[Opening Given records section]
(** * sofa-mosn: upstream health checking, stats store, sofarpc timer, router headers

    A shallow embedding of
      - pkg/upstream/healthcheck/factory.go  (session-factory registry and the
        healthChecker orchestrator),
      - the stats store (package stats: NewStats, mapEqual),
      - the sofarpc reusable timer (package sofarpc: timer.start / timer.stop),
      - pkg/router/utility.go (getRouterHeaders),
    together with the properties the specification states about them.

    Conventions.  Go's int64 (and time.Duration, which is an int64) is a Z
    with the two's-complement wrap-around written out ([Int64.wrap]).  Go maps
    are stdpp [gmap]s.  Methods with a pointer receiver are functions from the
    state before the call to the state after it; what a method does to the
    outside (log lines, goroutines it spawns, callbacks it invokes) is appended
    to an effect trace. *)

From Stdlib Require Import ZArith Lia.
From stdpp Require Import gmap strings list fin_maps sorting.

Local Open Scope Z_scope.

(** ** 64-bit signed integers *)

Module Int64.

Definition modulus : Z := 2 ^ 64.
Definition min_signed : Z := - 2 ^ 63.
Definition max_signed : Z := 2 ^ 63 - 1.

(** The value an int64 holds after a computation whose mathematical result
    is [z]. *)
Definition wrap (z : Z) : Z := (z + 2 ^ 63) mod modulus - 2 ^ 63.

Definition add (x y : Z) : Z := wrap (x + y).
Definition sub (x y : Z) : Z := wrap (x - y).

Definition in_range (z : Z) : Prop := min_signed <= z <= max_signed.

End Int64.

(** ** Package healthcheck *)

Module healthcheck.

(** What factory.go imports and does not define: the [types] interfaces
    (Host, HealthCheckSession, HealthCheckSessionFactory, HealthCheckCb),
    the per-host [checker] and its constructor, the stats constructor, and
    math/rand.  They are the parameters of the development.

    A session factory is an object behind an interface: [NewSession] may
    change it, so it returns the factory after the call as well.  Go's [nil]
    session is [None].

    [Int63n r n] is the method Int63n of math/rand's Rand: for [0 < n] a
    number at least 0 and below n, and the generator after the draw. *)
Class Collaborators := {
  Host : Type;
  AddressString : Host -> string;
  Session : Type;
  SessionConfig : Type;
  HealthCheckSessionFactory : Type;
  NewSession :
    HealthCheckSessionFactory -> SessionConfig -> Host ->
    option Session * HealthCheckSessionFactory;
  TCPDialSessionFactory : HealthCheckSessionFactory;
  checker : Type;
  newChecker : Session -> Host -> checker;
  HealthCheckCb : Type;
  Rand : Type;
  NewRand : Z -> Rand;
  Int63n : Rand -> Z -> Z * Rand;
  Int63n_range : forall r n, 0 < n -> 0 <= fst (Int63n r n) < n
}.

(** types.FailureType is a string type with three named values; every other
    value of the type is [FailureOther]. *)
Inductive FailureType :=
| FailureNetwork
| FailurePassive
| FailureActive
| FailureOther (name : string).

Definition DefaultTimeout : Z := 1000000000.
Definition DefaultInterval : Z := 15 * 1000000000.

(** The gauge and the counters the orchestrator updates; a counter's
    [Inc] is an int64 addition, a gauge's [Update] a store. *)
Record healthCheckStats := {
  healthy : Z;
  success : Z;
  failure : Z;
  activeFailure : Z;
  networkFailure : Z;
  passiveFailure : Z
}.

Definition gauge_Update (v : Z) (_ : Z) : Z := v.
Definition counter_Inc (d : Z) (c : Z) : Z := Int64.add c d.

Section WithCollaborators.
Context `{C : Collaborators}.

Record HostSet := { Hosts : list Host }.
Record PrioritySet := { HostSetsByPriority : list HostSet }.
Record Cluster := { getPrioritySet : PrioritySet }.

(** v2.HealthCheck, the fields factory.go reads. *)
Record HealthCheck := {
  Protocol : string; Timeout : Z; Interval : Z;
  IntervalJitter : Z;
  HealthyThreshold : Z;
  UnhealthyThreshold : Z;
  CommonCallbacks : list string;
  cfgSessionConfig : SessionConfig;
  ServiceName : string
}.

Record healthChecker := {
  sessionConfig : SessionConfig;
  cluster : Cluster;
  sessionFactory : HealthCheckSessionFactory;
  checkers : gmap string checker;
  localProcessHealthy : Z;
  stats : healthCheckStats;
  timeout : Z;
  intervalBase : Z;
  intervalJitter : Z;
  healthyThreshold : Z;
  unhealthyThreshold : Z;
  rander : Rand;
  hostCheckCallbacks : list HealthCheckCb
}.

(** What a method does beyond the fields of the receiver. *)
Inductive Effect :=
| LogErrorf (msg : string)
| LogInfof (msg : string)
| GoStart (c : checker)
| CheckerStop (c : checker)
| Callback (cb : HealthCheckCb) (host : Host) (changed isHealthy : bool).

Record World := {
  self : healthChecker;
  effects : list Effect
}.

(** Field updates. *)
Definition set_sessionFactory f (hc : healthChecker) : healthChecker :=
  {| sessionConfig := sessionConfig hc; cluster := cluster hc;
     sessionFactory := f; checkers := checkers hc;
     localProcessHealthy := localProcessHealthy hc; stats := stats hc;
     timeout := timeout hc; intervalBase := intervalBase hc;
     intervalJitter := intervalJitter hc;
     healthyThreshold := healthyThreshold hc;
     unhealthyThreshold := unhealthyThreshold hc; rander := rander hc;
     hostCheckCallbacks := hostCheckCallbacks hc |}.

Definition set_checkers m (hc : healthChecker) : healthChecker :=
  {| sessionConfig := sessionConfig hc; cluster := cluster hc;
     sessionFactory := sessionFactory hc; checkers := m;
     localProcessHealthy := localProcessHealthy hc; stats := stats hc;
     timeout := timeout hc; intervalBase := intervalBase hc;
     intervalJitter := intervalJitter hc;
     healthyThreshold := healthyThreshold hc;
     unhealthyThreshold := unhealthyThreshold hc; rander := rander hc;
     hostCheckCallbacks := hostCheckCallbacks hc |}.

Definition set_localProcessHealthy n (hc : healthChecker) : healthChecker :=
  {| sessionConfig := sessionConfig hc; cluster := cluster hc;
     sessionFactory := sessionFactory hc; checkers := checkers hc;
     localProcessHealthy := n; stats := stats hc;
     timeout := timeout hc; intervalBase := intervalBase hc;
     intervalJitter := intervalJitter hc;
     healthyThreshold := healthyThreshold hc;
     unhealthyThreshold := unhealthyThreshold hc; rander := rander hc;
     hostCheckCallbacks := hostCheckCallbacks hc |}.

Definition set_stats s (hc : healthChecker) : healthChecker :=
  {| sessionConfig := sessionConfig hc; cluster := cluster hc;
     sessionFactory := sessionFactory hc; checkers := checkers hc;
     localProcessHealthy := localProcessHealthy hc; stats := s;
     timeout := timeout hc; intervalBase := intervalBase hc;
     intervalJitter := intervalJitter hc;
     healthyThreshold := healthyThreshold hc;
     unhealthyThreshold := unhealthyThreshold hc; rander := rander hc;
     hostCheckCallbacks := hostCheckCallbacks hc |}.

Definition set_rander r (hc : healthChecker) : healthChecker :=
  {| sessionConfig := sessionConfig hc; cluster := cluster hc;
     sessionFactory := sessionFactory hc; checkers := checkers hc;
     localProcessHealthy := localProcessHealthy hc; stats := stats hc;
     timeout := timeout hc; intervalBase := intervalBase hc;
     intervalJitter := intervalJitter hc;
     healthyThreshold := healthyThreshold hc;
     unhealthyThreshold := unhealthyThreshold hc; rander := r;
     hostCheckCallbacks := hostCheckCallbacks hc |}.

Definition set_hostCheckCallbacks cbs (hc : healthChecker) : healthChecker :=
  {| sessionConfig := sessionConfig hc; cluster := cluster hc;
     sessionFactory := sessionFactory hc; checkers := checkers hc;
     localProcessHealthy := localProcessHealthy hc; stats := stats hc;
     timeout := timeout hc; intervalBase := intervalBase hc;
     intervalJitter := intervalJitter hc;
     healthyThreshold := healthyThreshold hc;
     unhealthyThreshold := unhealthyThreshold hc; rander := rander hc;
     hostCheckCallbacks := cbs |}.

Definition set_healthy v (s : healthCheckStats) : healthCheckStats :=
  {| healthy := v; success := success s; failure := failure s;
     activeFailure := activeFailure s; networkFailure := networkFailure s;
     passiveFailure := passiveFailure s |}.
Definition set_success v (s : healthCheckStats) : healthCheckStats :=
  {| healthy := healthy s; success := v; failure := failure s;
     activeFailure := activeFailure s; networkFailure := networkFailure s;
     passiveFailure := passiveFailure s |}.
Definition set_failure v (s : healthCheckStats) : healthCheckStats :=
  {| healthy := healthy s; success := success s; failure := v;
     activeFailure := activeFailure s; networkFailure := networkFailure s;
     passiveFailure := passiveFailure s |}.
Definition set_activeFailure v (s : healthCheckStats) : healthCheckStats :=
  {| healthy := healthy s; success := success s; failure := failure s;
     activeFailure := v; networkFailure := networkFailure s;
     passiveFailure := passiveFailure s |}.
Definition set_networkFailure v (s : healthCheckStats) : healthCheckStats :=
  {| healthy := healthy s; success := success s; failure := failure s;
     activeFailure := activeFailure s; networkFailure := v;
     passiveFailure := passiveFailure s |}.
Definition set_passiveFailure v (s : healthCheckStats) : healthCheckStats :=
  {| healthy := healthy s; success := success s; failure := failure s;
     activeFailure := activeFailure s; networkFailure := networkFailure s;
     passiveFailure := v |}.

Definition on_self (f : healthChecker -> healthChecker) (w : World) : World :=
  {| self := f (self w); effects := effects w |}.
Definition emit (es : list Effect) (w : World) : World :=
  {| self := self w; effects := effects w ++ es |}.

(** *** The session-factory registry *)

Definition RegisterSessionFactory (p : string) (f : HealthCheckSessionFactory)
    (sessionFactories : gmap string HealthCheckSessionFactory)
    : gmap string HealthCheckSessionFactory :=
  <[p := f]> sessionFactories.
[Closing Given records section]
### What you should do
Return each line of the preceding material in which "healthChecker" can be found.

### Written response
        healthChecker orchestrator),
Record healthChecker := {
  self : healthChecker;
Definition set_sessionFactory f (hc : healthChecker) : healthChecker :=
Definition set_checkers m (hc : healthChecker) : healthChecker :=
Definition set_localProcessHealthy n (hc : healthChecker) : healthChecker :=
Definition set_stats s (hc : healthChecker) : healthChecker :=
Definition set_rander r (hc : healthChecker) : healthChecker :=
Definition set_hostCheckCallbacks cbs (hc : healthChecker) : healthChecker :=
Definition on_self (f : healthChecker -> healthChecker) (w : World) : World :=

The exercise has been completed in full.